Benefits may result from the use of barley in pig rearing. As barley is a drought-tolerant crop and therefore requires less or no irrigation water, its production could have a low environmental impact particularly in countries where the climate is becoming warmer and drier (Majumdar 2013; Prandini, Sigolo, Gallo, et al. 2015; Prandini, Sigolo, Giuberti, et al. 2015) and water represent a limited source.
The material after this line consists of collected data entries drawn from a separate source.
(* ===== verification/WoundDie.v ===== *)
(** * The wound-die lock

    Models [WoundDieALock] of src/rococo-dst/rrr/misc/alock.{hpp,cpp}.  A request of a
    higher priority (a smaller value) pushes conflicting requests of a lower one out of
    the queue: waiting ones through their no callback, holders through their wound
    callback, which may refuse.  What the wound callbacks answer is a function [w] from
    request ids, one for each call of [vlock].

    The callbacks of pushed-out requests run inside [vlock], before the new request is in
    the queue; they are events here as for the other locks, so they are taken not to call
    the same lock (the wound callbacks of memdb/txn.cc only set a flag).  The consistency
    check of the class, which is never called, is left out. *)

From S2P Require Import Prelude ALock WaitDie.

#[local] Arguments uwrap : simpl never.
#[local] Arguments swrap : simpl never.

Record WoundDieALock := mkWo {
  wo_next_id_ : Z;
  wo_status_ : status_t;
  wo_n_rlock_ : Z;
  wo_done_ : bool;
  wo_requests_ : list lock_req_t
}.

Implicit Types (s : WoundDieALock) (r a b x : lock_req_t) (l k rl : list lock_req_t).

Definition WoundDieALock_new : WoundDieALock := mkWo 1 FREE 0 false [].

(** ** Granting *)

(** [write_acquire(lock_req)], for the request [r] between [pre] and [post]. *)
Definition wo_write_acquire s (pre : list lock_req_t) r (post : list lock_req_t) : result (WoundDieALock * list event) :=
  _ ← verify (waiting_as WLOCK r);
  Done (mkWo (wo_next_id_ s) WLOCKED (wo_n_rlock_ s) (wo_done_ s) (pre ++ set_status LOCK r :: post), [Yes (id r)]).

(** [read_acquire(lock_reqs)], for the requests [run] between [pre] and [rest]. *)
Definition wo_read_acquire s (pre run rest : list lock_req_t) : result (WoundDieALock * list event) :=
  if decide (length run = 0%nat) then
    Done (mkWo (wo_next_id_ s) (wo_status_ s) (wo_n_rlock_ s) (wo_done_ s) (pre ++ run ++ rest), [])
  else
    _ ← verify (forallb (waiting_as RLOCK) run);
    Done (mkWo (wo_next_id_ s) (if decide (wo_n_rlock_ s = 0) then RLOCKED else wo_status_ s)
            (i64 (wo_n_rlock_ s + Z.of_nat (length run))) (wo_done_ s) (pre ++ (set_status LOCK <$> run) ++ rest),
          Yes ∘ id <$> run).

(** ** [WoundDieALock::wound], [wound_die] *)

(** The status of the lock and its number of readers afterwards, the result and the
    callback that was called. *)
Definition wound (w : Z → Z) (st : status_t) (n : Z) r : result (status_t * Z * Z * event) :=
  match status r with
  | WAIT => Done (st, n, 0, No (id r))
  | LOCK =>
      let ret := w (id r) in
      if decide (ret = 0) then
        match type r with
        | WLOCK => _ ← verify (bool_decide (st = WLOCKED)); Done (FREE, n, ret, Wounded (id r) ret)
        | RLOCK =>
            _ ← verify (bool_decide (st = RLOCKED));
            let n := i64 (n - 1) in
            Done (if decide (n = 0) then FREE else st, n, ret, Wounded (id r) ret)
        end
      else Done (st, n, ret, Wounded (id r) ret)
  end.

(** What the loops of [wound_die] do with a request. *)
Inductive wound_act := WaStop | WaSkip | WaWound.

Definition write_act (p : Z) r : wound_act :=
  if decide (p ≤ priority r) then WaWound
  else match type r with WLOCK => WaStop | RLOCK => WaSkip end.

Definition read_act (p : Z) r : wound_act :=
  if decide (priority r < p) then WaStop
  else match type r with WLOCK => WaWound | RLOCK => WaSkip end.

(** The loop over the reversed queue: status, readers, the reversed queue that is left
    and the callbacks. *)
Fixpoint wound_loop (w : Z → Z) (act : lock_req_t → wound_act) (st : status_t) (n : Z) rl
  : result (status_t * Z * list lock_req_t * list event) :=
  match rl with
  | [] => Done (st, n, [], [])
  | r :: rl' =>
      match act r with
      | WaStop => Done (st, n, rl, [])
      | WaSkip => '(st, n, k, evs) ← wound_loop w act st n rl'; Done (st, n, r :: k, evs)
      | WaWound =>
          '(st, n, ret, e) ← wound w st n r;
          '(st, n, k, evs) ← wound_loop w act st n rl';
          Done (st, n, if decide (ret = 0) then k else r :: k, e :: evs)
      end
  end.
(* ===== verification/TimeoutLock.v ===== *)
(** * The lock with timeouts

    Models [TimeoutALock] of src/rococo-dst/rrr/misc/alock.{hpp,cpp} and the [Alarm] of
    src/rococo-dst/rrr/misc/alarm.hpp.  A request that conflicts with the holders waits at
    most [tm_wait_] microseconds.  Readers overtake waiting writers.  A request that
    timed out stays in the queue, out of play, until it is aborted.

    The alarm of the source is shared by all locks of a process; here a lock has the
    alarms of its own requests.  An alarm's closure refers to its request by
    reference, so that running it after the request is erased is an invalid access. *)

From S2P Require Import Prelude ALock.

#[local] Arguments uwrap : simpl never.
#[local] Arguments swrap : simpl never.

(** [ALockReq] *)
Module ALockReq.
Inductive status_t := WAIT | LOCK | UNLOCK | ABORT | TIMEOUT.

#[global] Instance status_t_eq_dec : EqDecision status_t.
Proof. solve_decision. Defined.
End ALockReq.

Record ALockReq := mkAReq {
  id_ : Z;
  alarm_id_ : Z;
  type_ : type_t;
  req_status_ : ALockReq.status_t
}.

Definition set_req_status (st : ALockReq.status_t) (r : ALockReq) : ALockReq :=
  mkAReq (id_ r) (alarm_id_ r) (type_ r) st.

(** ** [Alarm] *)

(** [waiting_] maps an alarm to its time and to the request its closure refers to. *)
Record Alarm := mkAlarm { alarm_next_id_ : Z; waiting_ : gmap Z (Z * Z) }.

Definition Alarm_new : Alarm := mkAlarm 1 ∅.

Definition alarm_add (time rid : Z) (a : Alarm) : Alarm * Z :=
  (mkAlarm (u64 (alarm_next_id_ a + 1)) (<[alarm_next_id_ a := (time, rid)]> (waiting_ a)), alarm_next_id_ a).

Definition alarm_remove (i : Z) (a : Alarm) : Alarm := mkAlarm (alarm_next_id_ a) (delete i (waiting_ a)).

(** [waiting_.begin()]: the alarm with the smallest id. *)
Definition alarm_min (m : gmap Z (Z * Z)) : option (Z * (Z * Z)) :=
  foldr (λ x acc, match acc with
                  | Some y => if decide (x.1 < y.1) then Some x else Some y
                  | None => Some x
                  end) None (map_to_list m).

(** ** The lock *)

Record TimeoutALock := mkTO {
  next_id_ : Z;
  status_ : status_t;
  n_rlock_ : Z;
  requests_ : list ALockReq;
  tm_wait_ : Z;
  alarm : Alarm;
  now : Z  (** [rrr::Time::now()] *)
}.

Definition TimeoutALock_new (time_wait : Z) : TimeoutALock :=
  mkTO 1 FREE 0 [] time_wait Alarm_new 0.

Definition set_requests (s : TimeoutALock) (st : status_t) (n : Z) (l : list ALockReq) (a : Alarm) : TimeoutALock :=
  mkTO (next_id_ s) st n l (tm_wait_ s) a (now s).

Fixpoint find_areq (i : Z) (l : list ALockReq) : option (list ALockReq * ALockReq * list ALockReq) :=
  match l with
  | [] => None
  | r :: l =>
      if decide (id_ r = i) then Some ([], r, l)
      else '(pre, x, post) ← find_areq i l; Some (r :: pre, x, post)
  end.

(** [TimeoutALock::vlock] *)
Definition vlock (t : type_t) (_ : Z) (s : TimeoutALock) : result (TimeoutALock * Z * list event) :=
  let i := next_id_ s in
  let s := mkTO (u64 (next_id_ s + 1)) (status_ s) (n_rlock_ s) (requests_ s) (tm_wait_ s) (alarm s) (now s) in
  let lockable := bool_decide (status_ s = FREE) || bool_decide (status_ s = RLOCKED) && bool_decide (t = RLOCK) in
  if lockable then
    let r := mkAReq i 0 t ALockReq.LOCK in
    let s := match t with
             | RLOCK => set_requests s RLOCKED (i64 (n_rlock_ s + 1)) (requests_ s ++ [r]) (alarm s)
             | WLOCK => set_requests s WLOCKED (n_rlock_ s) (requests_ s ++ [r]) (alarm s)
             end in
    Done (s, i, [Yes i])
  else if decide (tm_wait_ s > 0) then
    let tm_out := u64 (now s + tm_wait_ s) in
    let '(a, aid) := alarm_add tm_out i (alarm s) in
    let r := mkAReq i aid t ALockReq.WAIT in
    Done (set_requests s (status_ s) (n_rlock_ s) (requests_ s ++ [r]) a, i, [])
  else Done (s, i, [No i]).

(** [lock_all]: the first waiting request, and behind it every waiting reader when
    it is one. *)
Fixpoint lock_first (l : list ALockReq) : option (list ALockReq * ALockReq * list ALockReq) :=
  match l with
  | [] => None
  | r :: l =>
      if decide (req_status_ r = ALockReq.WAIT) then Some ([], r, l)
      else '(pre, x, post) ← lock_first l; Some (r :: pre, x, post)
  end.

Definition waiting_reader (r : ALockReq) : Prop := type_ r = RLOCK ∧ req_status_ r = ALockReq.WAIT.

#[export] Instance waiting_reader_dec r : Decision (waiting_reader r).
Proof. unfold waiting_reader. solve_decision. Defined.

Definition lock_reader (r : ALockReq) : ALockReq :=
  if decide (waiting_reader r) then set_req_status ALockReq.LOCK r else r.

Definition lock_all (s : TimeoutALock) : result (TimeoutALock * list event) :=
  _ ← verify (bool_decide (status_ s = FREE ∧ n_rlock_ s = 0));
  match lock_first (requests_ s) with
  | None => Done (s, [])
  | Some (pre, r, post) =>
      let a := alarm_remove (alarm_id_ r) (alarm s) in
      let r := set_req_status ALockReq.LOCK r in
      match type_ r with
      | WLOCK => Done (set_requests s WLOCKED (n_rlock_ s) (pre ++ r :: post) a, [Yes (id_ r)])
      | RLOCK =>
          let readers := filter waiting_reader post in
          let a := foldl (λ a x, alarm_remove (alarm_id_ x) a) a readers in
          Done (set_requests s RLOCKED (i64 (n_rlock_ s + 1 + Z.of_nat (length readers)))
                  (pre ++ r :: (lock_reader <$> post)) a,
                Yes (id_ r) :: (Yes ∘ id_ <$> readers))
      end
  end.

(** [TimeoutALock::abort] *)
Definition abort (i : Z) (s : TimeoutALock) : result (TimeoutALock * list event) :=
  match find_areq i (requests_ s) with
  | None => Done (s, [])
  | Some (pre, r, post) =>
      match req_status_ r with
      | ALockReq.LOCK =>
          let n := match type_ r with RLOCK => i64 (n_rlock_ s - 1) | WLOCK => n_rlock_ s end in
          let st := if decide (n = 0) then FREE else status_ s in
          let s := set_requests s st n (pre ++ post) (alarm s) in
          if decide (st = FREE) then lock_all s else Done (s, [])
      | ALockReq.WAIT =>
          Done (set_requests s (status_ s) (n_rlock_ s) (pre ++ post) (alarm_remove (alarm_id_ r) (alarm s)), [])
      | ALockReq.TIMEOUT => Done (set_requests s (status_ s) (n_rlock_ s) (pre ++ post) (alarm s), [])
      | ALockReq.UNLOCK | ALockReq.ABORT => Crash assert_failed
      end
  end.

(** [TimeoutALock::do_timeout], run by an alarm for request [rid]. *)
Definition do_timeout (rid : Z) (s : TimeoutALock) : result (TimeoutALock * list event) :=
  match find_areq rid (requests_ s) with
  | None => Crash invalid_access
  | Some (pre, r, post) =>
      if decide (req_status_ r = ALockReq.WAIT) then
        Done (set_requests s (status_ s) (n_rlock_ s) (pre ++ set_req_status ALockReq.TIMEOUT r :: post) (alarm s),
              [No rid])
      else Done (s, [])
  end.

(** [Alarm::exe_next]: [true] when an alarm was due. *)
Definition exe_next (s : TimeoutALock) : result (TimeoutALock * list event * bool) :=
  match alarm_min (waiting_ (alarm s)) with
  | None => Done (s, [], false)
  | Some (aid, (tm_out, rid)) =>
      if decide (now s > tm_out) then
        '(s, evs) ← do_timeout rid s;
        Done (set_requests s (status_ s) (n_rlock_ s) (requests_ s) (alarm_remove aid (alarm s)), evs, true)
      else Done (s, [], false)
  end.

(** [Alarm::run]: the loop ends when no alarm is due; every round removes one. *)
Fixpoint alarm_run (fuel : nat) (s : TimeoutALock) : result (TimeoutALock * list event) :=
  match fuel with
  | O => Spin
  | S fuel =>
      '(s, evs, more) ← exe_next s;
      if (more : bool) then
        '(s, evs') ← alarm_run fuel s;
        Done (s, evs ++ evs')
      else Done (s, evs)
  end.

(** The clock advances and the alarms that are due run. *)
Definition tick (d : Z) (s : TimeoutALock) : result (TimeoutALock * list event) :=
  let s := mkTO (next_id_ s) (status_ s) (n_rlock_ s) (requests_ s) (tm_wait_ s) (alarm s) (now s + d) in
  alarm_run (S (size (waiting_ (alarm s)))) s.

(** The clock advances and at most one alarm runs: what the callbacks of one alarm do
    can change which other alarms are left. *)
Definition tick_one (d : Z) (s : TimeoutALock) : result (TimeoutALock * list event) :=
  let s := mkTO (next_id_ s) (status_ s) (n_rlock_ s) (requests_ s) (tm_wait_ s) (alarm s) (now s + d) in
  '(s, evs, _) ← exe_next s;
  Done (s, evs).

(** [~TimeoutALock]: the requests from the front, until none is left. *)
Definition destroy_req (st : Alarm * list event) (r : ALockReq) : result (Alarm * list event) :=
  let '(a, evs) := st in
  match req_status_ r with
  | ALockReq.LOCK => Done (a, evs)
  | ALockReq.WAIT => Done (alarm_remove (alarm_id_ r) a, evs ++ [No (id_ r)])
  | ALockReq.TIMEOUT => Done (a, evs)
  | _ => Crash assert_failed
  end.

Definition destroy (s : TimeoutALock) : result (Alarm * list event) :=
  for_each destroy_req (requests_ s) (alarm s, []).

(** ** Well-formed locks *)

(** The requests in play. *)
Definition live_req (r : ALockReq) : option lock_req_t :=
  match req_status_ r with
  | ALockReq.WAIT => Some (mkReq (id_ r) 0 (type_ r) WAIT)
  | ALockReq.LOCK => Some (mkReq (id_ r) 0 (type_ r) LOCK)
  | _ => None
  end.

Definition live (l : list ALockReq) : list lock_req_t := omap live_req l.

Definition is_locked (r : ALockReq) : Prop := req_status_ r = ALockReq.LOCK.
Definition is_waiting (r : ALockReq) : Prop := req_status_ r = ALockReq.WAIT.
Definition is_idle (r : ALockReq) : Prop := is_waiting r ∨ req_status_ r = ALockReq.TIMEOUT.

#[export] Instance is_locked_dec r : Decision (is_locked r).
Proof. unfold is_locked. solve_decision. Defined.

Definition count_locked (l : list ALockReq) : Z := Z.of_nat (length (filter is_locked l)).

(** Among readers nobody but writers waits. *)
Definition beside_readers (r : ALockReq) : Prop :=
  (is_locked r ∧ type_ r = RLOCK) ∨ (is_waiting r ∧ type_ r = WLOCK) ∨ req_status_ r = ALockReq.TIMEOUT.

Definition beside_writer (r : ALockReq) : Prop := (is_locked r ∧ type_ r = WLOCK) ∨ is_idle r.

Definition shape (st : status_t) (n : Z) (l : list ALockReq) : Prop :=
  match st with
  | FREE => n = 0 ∧ Forall (λ r, req_status_ r = ALockReq.TIMEOUT) l
  | WLOCKED => n = 0 ∧ count_locked l = 1 ∧ Forall beside_writer l
  | RLOCKED => 0 < n ∧ n = count_locked l ∧ Forall beside_readers l
  end.

(** A waiting request has its alarm, and every alarm belongs to a waiting request. *)
Record alarm_ok (a : Alarm) (l : list ALockReq) : Prop := mkAlarmOk {
  alarm_of aid tm rid : waiting_ a !! aid = Some (tm, rid) →
    0 < aid < alarm_next_id_ a ∧ ∃ r, r ∈ l ∧ id_ r = rid ∧ alarm_id_ r = aid ∧ is_waiting r;
  alarm_for r : r ∈ l → is_waiting r → ∃ tm, waiting_ a !! alarm_id_ r = Some (tm, id_ r)
}.

(** What does not depend on who holds the lock. *)
Record base (s : TimeoutALock) : Prop := mkBase {
  base_next : 1 ≤ alarm_next_id_ (alarm s) ≤ next_id_ s ∧ next_id_ s ≤ MAX_REQ;
  base_len : Z.of_nat (length (requests_ s)) < next_id_ s;
  base_ids : NoDup (id_ <$> requests_ s);
  base_known : Forall (λ r, 0 < id_ r < next_id_ s) (requests_ s);
  base_alarm : alarm_ok (alarm s) (requests_ s)
}.

Definition wf (s : TimeoutALock) : Prop := base s ∧ shape (status_ s) (n_rlock_ s) (requests_ s).

(** ** The requests in play *)

Lemma live_app l k : live (l ++ k) = live l ++ live k.
Proof. apply omap_app. Qed.

Lemma live_req_id r x : live_req r = Some x → id x = id_ r ∧ type x = type_ r.
Proof. unfold live_req. destruct (req_status_ r); naive_solver. Qed.

Lemma live_elem l x : x ∈ live l ↔ ∃ r, r ∈ l ∧ live_req r = Some x.
Proof. apply list_elem_of_omap. Qed.

Lemma live_ids l : id <$> live l ⊆ id_ <$> l.
Proof.
  intros i (x & -> & (r & Hr & Hx)%live_elem)%list_elem_of_fmap.
  apply live_req_id in Hx as [-> _]. by apply list_elem_of_fmap_2.
Qed.

Lemma live_nodup l : NoDup (id_ <$> l) → NoDup (id <$> live l).
Proof.
  induction l as [|r l IH]; [constructor|]. rewrite fmap_cons, NoDup_cons. intros [Hr Hl].
  cbn. destruct (live_req r) as [x|] eqn:E; [|auto]. cbn. constructor; [|auto].
  apply live_req_id in E as [-> _]. intros Hin%live_ids. done.
Qed.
Our current findings showed that the barley included in the pig diet can affect the growth performance and carcass characteristics. In particular, feeding hulless low-amylose barley to growing-finishing pigs can be valuable to promote the growth performance and carcass characteristics. Moreover, no NSP enzyme complex addition is needed when hulled normal-amylose barley or hulless low-amylose barley are used in diets for heavy growing-finishing pigs. The unsaturation level of pig’s subcutaneous fat can be improved by feeding hulled normal-amylose. However, the required quality for subcutaneous fat of fresh thighs for the production of PDO Italian dry-cured meat products can be achieved both with hulled normal-amylose and hulless low-amylose barley without affecting color of biceps femoris or subcutaneous fat. Lastly, the inclusion of hulless low-amylose barley at 85% level would allow the exclusion of soybean meal (48% crude protein) in the diet formulation for growing-finishing pigs with advantages in terms of feed cost and benefits for the environment (Eriksson et al. 2005; Prandini et al. 2011).

Funding information

This work was supported by the AGROSCENARI project ‘Scenarios for adaptation of Italian agriculture to climate change’ of Ministry of Agricultural, Food and Forestry Policies (MIPAAF, Italy).

Disclosure statement

The authors declare that no financial interest or benefit are arising from the direct applications of their research.